Ce matin, les eurodéputés doivent réclamer l’inscription dans les budgets communautaires d’un fonds d’aide alimentaire de 3,5 milliards d’euros. Mais les pays du Nord pourraient plaider pour que ce fonds soit « facultatif ».
«Le déshonneur s’abat collectivement sur les chefs d’État européens quand ceux-ci proposent de réduire de1 milliard d’euros (le montant de l’aide alimentaire européenne) et de retirer à manger à ceux qui ont faim », a lancé Younous Omarjee, député de la Gauche unitaire européenne (GUE), hier, à Strasbourg, lors du débat en séance plénière sur la création d’un Fonds européen d’aide aux plus démunis (Fead). L’élu entendait adresser « un message clair, puissant et sans ambiguïté » pour demander au Conseil européen « un budget a minima de 3,5 milliards d’euros » pour les sept prochaines années (2014-2020). Ce montant a été repris par une majorité des groupes parlementaires, de la gauche jusqu’au Parti populaire européen. Tel devrait donc être, à l’issue du vote solennel programmé ce matin, le mandat accordé à la socialiste irlandaise Emer Costello pour négocier avec le Conseil, qui ne souhaitait au départ accorder que 2,5 milliards d’euros à ce fonds.
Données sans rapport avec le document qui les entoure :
(** X25.  The limit.  The list the loop runs over is a front part of the
    universe: its first [n] instruments for a limit [n] above zero, all but
    its last [-n] for a limit below zero, and all of it when no limit or
    the limit 0 is given.  A run over it leaves the file of every symbol
    outside that front part as it was and sends no query for such a
    symbol. *)
Theorem limit_restricts_run (args : Args) (limit : option Z)
    (stock_list : list (string * string)) (st : stats) (w : world) :
  let listed := limit_stock_list limit stock_list in
  (exists rest, stock_list = listed ++ rest)
  /\ (forall n, limit = Some n -> (0 < n)%Z ->
        length listed = Nat.min (Z.to_nat n) (length stock_list))
  /\ (forall n, limit = Some n -> (n < 0)%Z ->
        length listed = (length stock_list - Z.to_nat (- n))%nat)
  /\ (limit = None \/ limit = Some 0%Z -> listed = stock_list)
  /\ forall symbol,
       ~ In symbol (map fst listed) ->
       files (snd (main_loop ak args listed st w)) !! kline_path symbol
       = files w !! kline_path symbol
       /\ forall rq,
            In rq (requests (snd (main_loop ak args listed st w))) ->
            rq_symbol rq = symbol -> In rq (requests w).
Proof.
  intros listed. split; [|split; [|split; [|split]]].
  - subst listed. unfold limit_stock_list.
    destruct limit as [n|]; [|exists []; now rewrite app_nil_r].
    destruct (n =? 0)%Z; [exists []; now rewrite app_nil_r|].
    apply DataFrame_head_prefix.
  - intros n -> Hn. subst listed. unfold limit_stock_list, DataFrame_head.
    rewrite (proj2 (Z.eqb_neq n 0)) by lia.
    rewrite (proj2 (Z.leb_le 0 n)) by lia.
    apply length_firstn.
  - intros n -> Hn. subst listed. unfold limit_stock_list, DataFrame_head.
    rewrite (proj2 (Z.eqb_neq n 0)) by lia.
    rewrite (proj2 (Z.leb_gt 0 n)) by lia.
    rewrite length_firstn. lia.
  - intros [-> | ->]; reflexivity.
  - intros symbol Hout. split.
    + apply main_loop_other_path. intros row Hrow Heq.
      apply kline_path_inj in Heq. subst symbol.
      apply Hout. now apply in_map.
    + intros rq Hin Hsym.
      destruct (main_loop_asks ak args listed st w)
        as (more & Hreq & _ & HP).
      rewrite Hreq in Hin. apply in_app_iff in Hin.
      destruct Hin as [Hin | Hin]; [exact Hin|].
      rewrite List.Forall_forall in HP. destruct (HP rq Hin) as [Hlisted _].
      rewrite Hsym in Hlisted. contradiction.
Qed.

End Limit.

Section FurtherExamples.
Cette nouvelle base de négociation n’était pas gagnée d’avance, les socialistes européens s’étant d’abord contentés, lors des discussions en commission, de faire référence au « montant du précédent programme ». Or les fonds réellement consommés par le passé ont à peine atteint les 3 milliards. Sous la pression de la GUE, le texte est revenu en séance plénière et les socialistes ont finalement présenté un amendement pour exiger 3,5 milliards d’euros. « Nous palabrons péniblement (…) pour éviter que l’aide alimentaire baisse de 40 % quand le budget de l’UE ne baisse, lui, que de 3 % », a regretté le socialiste belge Marc Tarabella. Mais si les progressistes ont remporté la bataille du budget au Parlement, ils n’ont pas pour autant gagné la guerre de l’aide alimentaire.
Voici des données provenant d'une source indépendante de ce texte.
Lemma clog_real (a : R) : 0 <= a -> clog (RtoC a) = RtoC (ln a).
Proof.
  intros Ha. unfold clog. rewrite cabs_real, Rabs_pos_eq by exact Ha.
  unfold RtoC. f_equal. unfold cangle. simpl.
  destruct (Rlt_dec 0 a) as [Hpos|Hn].
  - unfold Rdiv. rewrite Rmult_0_l. apply atan_0.
  - destruct (Rlt_dec a 0); [lra|].
    destruct (Rlt_dec 0 0); [lra|reflexivity].
Qed.

Lemma is_zero_real (a : R) : a <> 0 -> is_zero (RtoC a) = false.
Proof.
  intros Ha. unfold is_zero. simpl. destruct (Req_EM_T a 0); [contradiction|reflexivity].
Qed.

Lemma cpower_pos (a b : R) : 0 < a -> cpower (RtoC a) (RtoC b) = RtoC (Rpower a b).
Proof.
  intros Ha. unfold cpower. rewrite is_zero_real by lra.
  rewrite clog_real by lra. rewrite ctimes_real.
  unfold cexp, RtoC. simpl. rewrite cos_0, sin_0. unfold Rpower. f_equal; lra.
Qed.

Lemma Rpower_2 (a : R) : 0 < a -> Rpower a 2 = a * a.
Proof.
  intros Ha. replace 2 with (INR 2) by (simpl; lra).
  rewrite Rpower_pow by exact Ha. simpl. lra.
Qed.

Lemma Rpower_3 (a : R) : 0 < a -> Rpower a 3 = a * a * a.
Proof.
  intros Ha. replace 3 with (INR 3) by (simpl; lra).
  rewrite Rpower_pow by exact Ha. simpl. lra.
Qed.

Lemma cpower_sq (a : R) : cpower (RtoC a) (RtoC 2) = RtoC (a * a).
Proof.
  destruct (Rtotal_order a 0) as [Hneg | [-> | Hpos]].
  - unfold cpower. rewrite is_zero_real by lra.
    unfold clog. rewrite cabs_real, Rabs_left by exact Hneg.
    unfold cangle. simpl.
    destruct (Rlt_dec 0 a); [lra|]. destruct (Rlt_dec a 0); [|lra].
    destruct (Rlt_dec 0 0); [lra|].
    unfold Rdiv. rewrite Rmult_0_l, atan_0.
    unfold ctimes, cexp, RtoC. simpl.
    replace (2 * (0 + PI) + 0 * ln (- a)) with (2 * PI) by lra.
    rewrite cos_2PI, sin_2PI.
    replace (2 * ln (- a) - 0 * (0 + PI)) with (2 * ln (- a)) by lra.
    fold (Rpower (- a) 2). rewrite Rpower_2 by lra. f_equal; lra.
  - unfold cpower, is_zero, RtoC. simpl.
    destruct (Req_EM_T 0 0); [|lra].
    destruct (Req_EM_T 2 0); [lra|]. f_equal; lra.
  - rewrite cpower_pos by exact Hpos. now rewrite Rpower_2.
Qed.


Lemma Rpower_3_2 (a : R) : 0 < a -> Rpower a (3 / 2) = a * sqrt a.
Proof.
  intros Ha. replace (3 / 2) with (1 + / 2) by lra.
  rewrite Rpower_plus, Rpower_1, Rpower_sqrt by exact Ha. reflexivity.
Qed.

End ExactFacts.

Ltac exact_ops :=
  cbn [Matlab.lit Matlab.pi Matlab.plus Matlab.minus Matlab.times Matlab.rdivide
       Matlab.power Matlab.uminus Matlab.sqrt Matlab.log Matlab.real Matlab.gt exact].

Tactic Notation "exact_ops" "in" hyp(H) :=
  cbn [Matlab.lit Matlab.pi Matlab.plus Matlab.minus Matlab.times Matlab.rdivide
       Matlab.power Matlab.uminus Matlab.sqrt Matlab.log Matlab.real Matlab.gt exact] in H.

Ltac real_ops :=
  rewrite ?int_exact; exact_ops;
  repeat first
    [ rewrite cplus_real | rewrite cminus_real | rewrite ctimes_real
    | rewrite crdivide_real | rewrite cuminus_real | rewrite cpower_sq ].


(** * The closed forms on the real domain *)

Section Kinematics.
Variables t s sdot sddot : R.
Hypothesis Hts : 0 < t - s.

Lemma d_real : Matlab.d (RtoC t) (RtoC s) = RtoC (spec_d t s).
Proof. unfold Matlab.d, spec_d. real_ops. apply csqrt_nonneg. lra. Qed.

Lemma ddot_real :
  Matlab.ddot (RtoC t) (RtoC s) (RtoC sdot) = RtoC (spec_ddot t s sdot).
Proof.
  unfold Matlab.ddot, spec_ddot. real_ops.
  rewrite !csqrt_nonneg by lra. real_ops. reflexivity.
Qed.

Lemma dddot_real :
  Matlab.dddot (RtoC t) (RtoC s) (RtoC sdot) (RtoC sddot)
  = RtoC (spec_dddot t s sdot sddot).
Proof.
  unfold Matlab.dddot, spec_dddot. real_ops.
  rewrite csqrt_nonneg by lra. rewrite cpower_pos by lra. real_ops.
  f_equal. simpl. now rewrite Rmult_1_r.
Qed.

Lemma J_real : Matlab.J (RtoC t) (RtoC s) = RtoC (spec_J t s).
Proof.
  unfold Matlab.J, spec_J. real_ops.
  rewrite csqrt_nonneg by lra. rewrite cpower_pos by lra. real_ops. reflexivity.
Qed.

Lemma spec_d_pos : 0 < spec_d t s.
Proof. unfold spec_d. apply sqrt_lt_R0. lra. Qed.

Lemma spec_d_sqr : spec_d t s ^ 2 = 3 * (t - s).
Proof. unfold spec_d. simpl. rewrite Rmult_1_r. apply sqrt_sqrt. lra. Qed.

Lemma tilde_r_real (sigma t' : R) :
  0 <= sigma ->
  Matlab.tilde_r (RtoC t) (RtoC s) (RtoC sigma) (RtoC t')
  = RtoC (spec_tilde_r t s sigma).
Proof.
  intros Hsigma. unfold Matlab.tilde_r, spec_tilde_r. rewrite J_real. real_ops.
  rewrite csqrt_nonneg, clog_real by exact Hsigma. real_ops. reflexivity.
Qed.

Lemma inner_r_real (eps sigma t' : R) :
  0 < eps -> 0 <= sigma ->
  Matlab.inner_r (RtoC t) (RtoC s) (RtoC eps) (RtoC sigma) (RtoC t')
  = RtoC (spec_inner_r t s eps sigma).
Proof.
  intros Heps Hsigma. unfold Matlab.inner_r, spec_inner_r.
  rewrite tilde_r_real, d_real by exact Hsigma. real_ops.
  rewrite cpower_pos by exact Heps. real_ops.
  rewrite Rpower_3 by exact Heps. f_equal. ring.
Qed.

Lemma inner_p_real (eps sigma t' : R) :
  0 <= sigma ->
  Matlab.inner_p (RtoC t) (RtoC s) (RtoC sdot) (RtoC eps) (RtoC sigma) (RtoC t')
  = RtoC (spec_inner_p t s sdot eps sigma).
Proof.
  intros Hsigma. unfold Matlab.inner_p, spec_inner_p.
  rewrite ddot_real. real_ops.
  rewrite csqrt_nonneg by exact Hsigma. real_ops.
  f_equal. simpl. rewrite !Rmult_1_r. reflexivity.
Qed.
End Kinematics.

(** * The profile, for every arithmetic *)

Section ProfileFacts.
Context {C : Type} {num : Matlab.MatlabNum C}.
Variable fsolve : (C -> C) -> C -> Matlab.fsolve_out C.

Import Matlab.
Local Open Scope matlab_scope.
Des eurodéputés venus d’Allemagne, des Pays-Bas, du Royaume-Uni, de Suède, du Danemark ou de la République tchèque souhaitent continuer le travail de sape entamé par leurs gouvernements contre le Fead. Nombre d’entre eux devraient voter, contre l’avis de leur groupe politique, un amendement des libéraux visant à rendre le nouveau fonds simplement facultatif. Les États qui refusent de bénéficier de l’aide alimentaire pourraient reverser ces sommes au Fonds social européen. Elles abonderaient d’autres types d’aides qui leur sont destinées, par exemple dans le domaine de l’emploi…
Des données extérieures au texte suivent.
(** Every panel given to the second loop, and every slot it starts from,
    is represented in the result by a panel with the same key. *)
Lemma mergeLoop_covers qs : ∀ maxY res σ maxY' res' σ',
  foldM mergeStep (maxY, res) qs σ = Some ((maxY', res'), σ') →
  ∀ x, x ∈ res ∨ x ∈ qs → ∃ r, r ∈ res' ∧ key σ r = key σ x.
Proof.
  induction qs as [|q qs IH]; intros maxY res σ maxY' res' σ' Hrun x Hx;
    cbn [foldM] in Hrun.
  - inv_M. destruct Hx as [Hx|Hx]; [by exists x | by apply elem_of_nil in Hx].
  - apply bind_Some in Hrun as ([m1 res1] & σ1 & Hs & Hrest).
    pose proof (mergeStep_key _ _ _ _ _ _ _ Hs) as Hk.
    assert (Hnext : ∀ y, y ∈ res1 ∨ y ∈ qs → ∃ r, r ∈ res' ∧ key σ r = key σ y).
    { intros y Hy. destruct (IH _ _ _ _ _ _ Hrest y Hy) as (r & Hr & Hkr).
      exists r. split; [done|]. by rewrite <- !Hk. }
    rewrite mergeStep_eq in Hs.
    destruct (overwriteAll q res σ) as [[[res2 m] σ2]|] eqn:E; [|done].
    pose proof (overwriteAll_spec _ _ _ _ _ _ E) as (Hres2 & Hm & _).
    assert (Hsub : ∀ y, y ∈ res2 → y ∈ res1).
    { destruct m; [by injection Hs as <- <- <-|].
      destruct (assign q s_gridPos _ σ2) as [[[] σ3]|]; [|done].
      injection Hs as <- <- <-. set_solver. }
    assert (Hq : q ∈ res1).
    { destruct m.
      - injection Hs as <- <- <-.
        destruct (proj1 Hm eq_refl) as (r & Hr & Er).
        rewrite Hres2. apply list_elem_of_fmap. exists r. by rewrite Er.
      - destruct (assign q s_gridPos _ σ2) as [[[] σ3]|]; [|done].
        injection Hs as <- <- <-. set_solver. }
    destruct Hx as [Hx|Hx].
    + destruct (Equals σ x q) eqn:Ex.
      * destruct (Hnext q (or_introl Hq)) as (r & Hr & Hkr).
        exists r. split; [done|]. apply Equals_true in Ex. congruence.
      * apply Hnext. left. apply Hsub. rewrite Hres2.
        apply list_elem_of_fmap. exists x. by rewrite Ex.
    + apply elem_of_cons in Hx as [->|Hx]; [by apply Hnext; left | by apply Hnext; right].
Qed.

Lemma MergePanels_covers ps1 ps2 σ res σ' :
  MergePanels ps1 ps2 σ = Some (res, σ') →
  (∀ p k, k ≠ s_gridPos → k ≠ s_id → field_ok σ' p k = field_ok σ p k) ∧
  (∀ x, x ∈ ps1 ∨ x ∈ ps2 → ∃ r, r ∈ res ∧ key σ r = key σ x).
Proof.
  intros (gps & maxY' & _ & Hrun)%MergePanels_eq. split.
  - by eapply mergeLoop_fields.
  - by eapply mergeLoop_covers.
Qed.

Context `{!MapRange}.

Lemma range_keys_elem {V} site (m : gmap string V) name :
  name ∈ range_keys site m ↔ name ∈ dom m.
Proof.
  unfold range_keys. rewrite (range_order_perm site (elements (dom m))).
  apply elem_of_elements.
Qed.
Chaque État pourrait ainsi déterminer nationalement l’utilisation de fonds européens. « Sans la participation obligatoire de tous les États, on ne pourrait parler de solidarité européenne, a déploré Patrick Le Hyaric, député européen (GUE) et directeur de l’Humanité. L’Europe serait à la carte dès qu’il s’agit de pauvreté alors que les plans d’austérité restent, eux, bel et bien obligatoires. »
les associations attentives
Mobilisés sur le dossier de l’aide alimentaire, les banques alimentaires, la Croix-Rouge française, les Restos du cœur et le Secours populaire ont prévu de suivre de près les débats à Strasbourg. Ils réclament « l’inscription d’un fonds doté de 3,5 milliards d’euros minimum pour la période 2014-2020 ». « Ne prenons pas de risques avec l’avenir car le sort des plus démunis en dépend », écrivent-ils dans un communiqué commun.